The concept of personalized mobile services (also called 'location-based services') appears to be gathering pace with companies such as Earthcomber and mobile 'social networking' service Jambo Networks.

In the case of Earthcomber, while the 'mobile bookmarking' iea is useful to describe the service to potential customers, it isn't directly related to the bookmarking concept. Bookmarking started out as a way for an individual to mark their favourite online locations. More recently, the development of 'tagging' by sites like and Furl of internet sites introduced the idea of 'social bookmarking' where web users can 'tag' sites with labels and make them available to friends or the wider world. Earthcomber's Spot Guide service allows users to highlight their interests from a menu, and these are then matched to pre-existing records in the Spot Guide. A true 'mobile bookmarking system' would allow the user to add their own entries to the existing record. This might be for their own use only ('personal mobile bookmarks'). It could also, in theory, be shared with other users ('social mobile bookmarks'). 'Social mobile bookmarking' would allow the Spot Guides to 'learn' from the experiences of users, thus creating a process of continuous improvement to the service.
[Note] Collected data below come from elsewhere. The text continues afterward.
Fixpoint topics_filter (bloom : Bloom) (topics : list (list hash)) : bool :=
  match topics with
  | [] => true
  | sub :: topics => if (length sub =? 0)%nat || included bloom (hash_bytes <$> sub) then topics_filter bloom topics else false
  end.
Definition bloomFilter (bloom : Bloom) (addresses : list address) (topics : list (list hash)) : bool :=
  if (0 <? length addresses)%nat && negb (included bloom (addr_bytes <$> addresses)) then false else topics_filter bloom topics.

Definition checkMatches (header : Header) (f : Filter) : list Log * option goerror :=
  match GetLogs (header_Hash header) with
  | inl err => ([], Some err)
  | inr logsList =>
      let logs := filterLogs (concat logsList) None None (f_addresses f) (f_topics f) in
      match logs with
      | [] => ([], None)
      | l :: _ =>
          if log_TxHash l =? 0 then
            match GetReceipts (header_Hash header) with
            | inl err => ([], Some err)
            | inr receipts => (filterLogs (concat (r_Logs <$> receipts)) None None (f_addresses f) (f_topics f), None)
            end
          else (logs, None)
      end
  end.

Definition blockLogs (header : Header) (f : Filter) : list Log * option goerror :=
  if bloomFilter (h_Bloom header) (f_addresses f) (f_topics f) then checkMatches header f else ([], None).

(** [unindexedLogs]; the range bounds the loop. *)
Fixpoint unindexed_loop (fuel : nat) (end_ : Z) (logs : list Log) : M Filter (list Log * option goerror) :=
  match fuel with
  | O => blocked
  | S fuel =>
      f ← getS;
      if f_begin f <=? i64 end_ then
        match HeaderByNumber (f_begin f) with
        | inl err => ret (logs, Some err)
        | inr None => ret (logs, None)
        | inr (Some header) =>
            match blockLogs header f with
            | (_, Some err) => ret (logs, Some err)
            | (found, None) =>
                modS (fun f => set_begin (i64 (f_begin f + 1)) f) ;; unindexed_loop fuel end_ (logs ++ found)
            end
        end
      else ret (logs, None)
  end.
Definition unindexedLogs (end_ : Z) : M Filter (list Log * option goerror) :=
  f ← getS; unindexed_loop (S (Z.to_nat (i64 end_ - f_begin f + 1))) end_ [].
Lemma insertRespanNumber_spec arr v :
  sorted arr -> sorted (insertRespanNumber arr v) /\ insertRespanNumber arr v ≡ₚ v :: arr.
Proof.
  intros Hs. unfold insertRespanNumber, sort_Search. cbv zeta.
  set (f := fun i => v <=? nth i arr 0).
  destruct (search_loop_spec (length arr) f (length arr) 0 (length arr)) as (Hr & Hlo & Hhi); try (lia || done).
  { intros a b Hab. unfold f. rewrite !Z.leb_le. intros Ha.
    assert (nth a arr 0 <= nth b arr 0); [|lia].
    apply (Hs a b); [..|lia]; rewrite nth_lookup; [destruct (arr !! a) eqn:E|destruct (arr !! b) eqn:E];
      try done; apply lookup_ge_None in E; lia. }
  set (r := search_loop _ _ _ _) in *. split.
  2:{ rewrite <- Permutation_middle. by rewrite take_drop. }
  assert (Hx : forall (k : nat) x, arr !! k = Some x -> if (k <? r)%nat then x < v else v <= x).
  { intros k x Hk. pose proof (lookup_lt_Some _ _ _ Hk). pose proof (nth_lookup_Some _ _ 0 _ Hk) as Hn.
    destruct (Nat.ltb_spec k r) as [Hlt|Hge].
    - specialize (Hlo k Hlt). unfold f in Hlo. rewrite Hn in Hlo. by apply Z.leb_gt in Hlo.
    - specialize (Hhi k ltac:(lia)). unfold f in Hhi. rewrite Hn in Hhi. by apply Z.leb_le in Hhi. }
  assert (Hlk : forall (k : nat) x, (take r arr ++ v :: drop r arr) !! k = Some x ->
    (k < r)%nat /\ arr !! k = Some x \/ k = r /\ x = v \/ (r < k)%nat /\ arr !! (k - 1)%nat = Some x).
  { intros k x Hk. apply lookup_app_Some in Hk as [Hk|[Hge Hk]].
    - pose proof (lookup_lt_Some _ _ _ Hk) as Hl. rewrite length_take in Hl.
      rewrite lookup_take_lt in Hk by lia. left. split; [lia|done].
    - rewrite length_take_le in Hge, Hk by done. destruct (k - r)%nat as [|m] eqn:Em.
      + injection Hk as ->. right. left. split; [lia|done].
      + change (drop r arr !! m = Some x) in Hk. rewrite lookup_drop in Hk. right. right. split; [lia|].
        replace (k - 1)%nat with (r + m)%nat by lia. done. }
  intros i j x y Hi Hj Hij.
  apply Hlk in Hi as [[? Hi]|[[? ->]|[? Hi]]], Hj as [[? Hj]|[[? ->]|[? Hj]]]; try lia;
    try (by eapply (Hs _ _ _ _ Hi Hj); lia).
  - apply Hx in Hi. destruct (Nat.ltb_spec i r); lia.
  - apply Hx in Hj. destruct (Nat.ltb_spec (j - 1) r); lia.
Qed.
The one element to Spot Guides that is truly personalized is the location aspect. Any system that tells the user in real time where something is located and how far away it is has very significant benefits. In the tourism sector, it means that a user in an unfamiliar city need not be concerned with having to ask directions (which may itself be a problem if the tourist has limited knowledge of the local language), but can instead simply refer to their Spot Guide. Also, even without the development of mobile bookmarking as described above, updated to Spot Guides with the most recent information can be issued more frequently than would be the case for a printed guide book.
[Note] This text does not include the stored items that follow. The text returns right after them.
(* ===== verification/Client.v ===== *)
(** The rollup client (rollup/client.go): what the data transport layer answers,
    and how its answers become transactions and blocks.

    The HTTP library is third-party code: a request is a method of the class
    [Transport] over an environment state, answering a decoded JSON value
    ([None] when the library holds no value of the expected type) or an error
    with the body of the response.  Indices that error texts only quote are left
    out of the texts. *)
From stdpp Require Import prelude list strings.
From Stdlib Require Import ZArith Lia Ascii.
From S2P Require Import Prelude VarBytes TxMeta RLP Crypto Hexutil Transaction.
Local Open Scope Z_scope.

Inductive Backend := BackendL1 | BackendL2.
#[export] Instance Backend_eq_decision : EqDecision Backend.
Proof. solve_decision. Defined.

(** *** What the server sends *)

Record Batch := { batch_Index : Z; batch_Root : hash }.
Record EthContext := { ec_BlockNumber : Z; ec_Timestamp : Z }.
Record SyncStatus := { Syncing : bool; CurrentTransactionIndex : Z }.

Record signature := { sig_R : bytes; sig_S : bytes; sig_V : Z }.
Record decoded := {
  d_Signature : signature; d_Value : option Z; d_GasLimit : Z; d_GasPrice : Z;
  d_Nonce : Z; d_Target : option address; d_Data : bytes }.
Record transaction := {
  r_Index : Z; r_BatchIndex : Z; r_BlockNumber : Z; r_Timestamp : Z; r_Value : option Z;
  r_GasLimit : Z; r_Target : address; r_Origin : option address; r_Data : option bytes;
  r_QueueOrigin : string; r_QueueIndex : option Z; r_Decoded : option decoded; r_SeqSign : string }.
Record Enqueue := {
  e_Index : option Z; e_Target : option address; e_Data : option bytes; e_GasLimit : option Z;
  e_Origin : option address; e_BlockNumber : option Z; e_Timestamp : option Z; e_QueueIndex : option Z }.
Record block := {
  k_Index : Z; k_BatchIndex : Z; k_Timestamp : Z; k_Transactions : list (option transaction) }.

Record TransactionResponse := { tr_Transaction : option transaction }.
Record TransactionBatchResponse := { tb_Batch : option Batch; tb_Transactions : list (option transaction) }.
Record BlockResponse := { br_Block : option block }.
Record BlockBatchResponse := { bb_Batch : option Batch; bb_Blocks : list (option block) }.
Record StateRootResponse := { sr_StateRoot : option hash }.

(** The fields of [types.Block] the rollup code reads. *)
Record Block := mkBlock { b_number : Z; b_time : Z; b_root : hash; b_txs : list Transaction }.
Definition NumberU64 (b : Block) : Z := big_uint64 (b_number b).

Definition errElementNotFound := ErrVar "errElementNotFound" "element not found".

(** *** Conversions *)

(** A nil check that returns an error. *)
Definition require {A} (msg : string) (p : option A) : outcome A :=
  match p with Some a => Ok a | None => Err (ErrNew msg) end.

Definition enqueueToTransaction (enqueue : option Enqueue) : outcome Transaction :=
  match enqueue with
  | None => Err errElementNotFound
  | Some enqueue =>
    match e_QueueIndex enqueue with
    | None => Err errElementNotFound
    | Some nonce =>
       (target ← require "Target not found for enqueue tx" (e_Target enqueue);
        gasLimit ← require "Gas limit not found for enqueue tx" (e_GasLimit enqueue);
        origin ← require "Origin not found for enqueue tx" (e_Origin enqueue);
        blockNumber ← require "Blocknumber not found for enqueue tx" (e_BlockNumber enqueue);
        timestamp ← require "Timestamp not found for enqueue tx" (e_Timestamp enqueue);
        data ← require "Data not found for enqueue tx" (e_Data enqueue);
        let tx := NewTransaction nonce target (Some 0) gasLimit (Some 0) data in
        let txMeta := NewTransactionMeta (Some blockNumber) timestamp (Some origin) QueueOriginL1ToL2
                        (e_Index enqueue) (e_QueueIndex enqueue) (Some data) in
        Ok (SetTransactionMeta (Some txMeta) tx))%stdpp
    end
  end.

Definition parseQueueOrigin (s : string) : outcome Z :=
  if bool_decide (s = "sequencer"%string) then Ok QueueOriginSequencer
  else if bool_decide (s = "l1"%string) then Ok QueueOriginL1ToL2
  else Err (ErrNew ("Unknown queue origin: " +:+ s)).

(** [copy(sig[end-len(v):end], v)]; the slice expression panics when [v] is
    longer than [end]. *)
Definition copy_right (sig : bytes) (stop : nat) (v : bytes) : outcome bytes :=
  if (stop <? length v)%nat then Panic "slice bounds out of range"
  else Ok (take (stop - length v) sig ++ v ++ drop stop sig).

(** [strings.Split(s, ",")] *)
Fixpoint split_comma (cur : text) (s : text) : list text :=
  match s with
  | [] => [cur]
  | c :: s' => if bool_decide (c = ","%char) then cur :: split_comma [] s'
               else split_comma (cur ++ [c]) s'
  end.

(** [x, _ := hexutil.DecodeBig(s)]: nil when the text is malformed. *)
Definition DecodeBig_ignore (s : text) : option Z :=
  match DecodeBig s with Ok z => Some z | _ => None end.

Definition restoreSeqSign (seqSign : string) (tx : Transaction) : Transaction :=
  match String.list_ascii_of_string seqSign with
  | [] => tx
  | s => match split_comma [] s with
         | [r; ss; v] => SetSeqSign {| sR := DecodeBig_ignore r; sS := DecodeBig_ignore ss;
                                       sV := DecodeBig_ignore v |} tx
         | _ => SetSeqSign {| sR := Some 0; sS := Some 0; sV := Some 0 |} tx
         end
  end.

Definition batchedTransactionToTransaction (res : option transaction) (signerChain : Signer) : outcome Transaction :=
  match res with
  | None => Err errElementNotFound
  | Some res =>
     (queueOrigin ← parseQueueOrigin (r_QueueOrigin res);
      let txMeta := NewTransactionMeta (Some (r_BlockNumber res)) (r_Timestamp res) (r_Origin res)
                      queueOrigin (Some (r_Index res)) (r_QueueIndex res) (r_Data res) in
      match r_Decoded res with
      | Some dec =>
          let gasPrice := Some (d_GasPrice dec) in
          let tx := match d_Target dec with
                    | None => NewContractCreation (d_Nonce dec) (d_Value dec) (d_GasLimit dec) gasPrice (d_Data dec)
                    | Some to => NewTransaction (d_Nonce dec) to (d_Value dec) (d_GasLimit dec) gasPrice (d_Data dec)
                    end in
          let tx := SetTransactionMeta (Some txMeta) tx in
          let sg := d_Signature dec in
          sig ← copy_right (replicate SignatureLength Byte.x00) 32 (sig_R sg);
          sig ← copy_right sig 64 (sig_S sg);
          let '(signer, v) :=
            if (sig_V sg =? 27) || (sig_V sg =? 28) then (HomesteadSigner, sig_V sg - 27)
            else (signerChain, sig_V sg) in
          let sig := take 64 sig ++ [z2b v] in
          match WithSignature signer sig tx with
          | Err e => Err (ErrWrap "Cannot add signature to transaction" e)
          | Panic w => Panic w
          | Blocked => Blocked
          | Ok tx => Ok (restoreSeqSign (r_SeqSign res) tx)
          end
      | None =>
          nonce ← (if bool_decide (r_QueueOrigin res = "l1"%string)
                   then require "Queue origin L1 to L2 without a queue index" (r_QueueIndex res)
                   else Ok 0);
          let tx := NewTransaction nonce (r_Target res) (r_Value res) (r_GasLimit res) (Some 0)
                      (default [] (r_Data res)) in
          Ok (SetTransactionMeta (Some txMeta) tx)
      end)%stdpp
  end.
Earthcomber's system provides shielded, peer-to-peer communications between the individual and the location (whether it is a business or simply a point of interest in the landscape) that preserve privacy of the user. National brands can use Earthcomber to put a virtual store-locator directory into the pockets of their customers; those customers will always know where to find the closest location. Local businesses can use Earthcomber, too, to reach out to local residents and long-haul travelers who want what that store offers but don't know where to find it.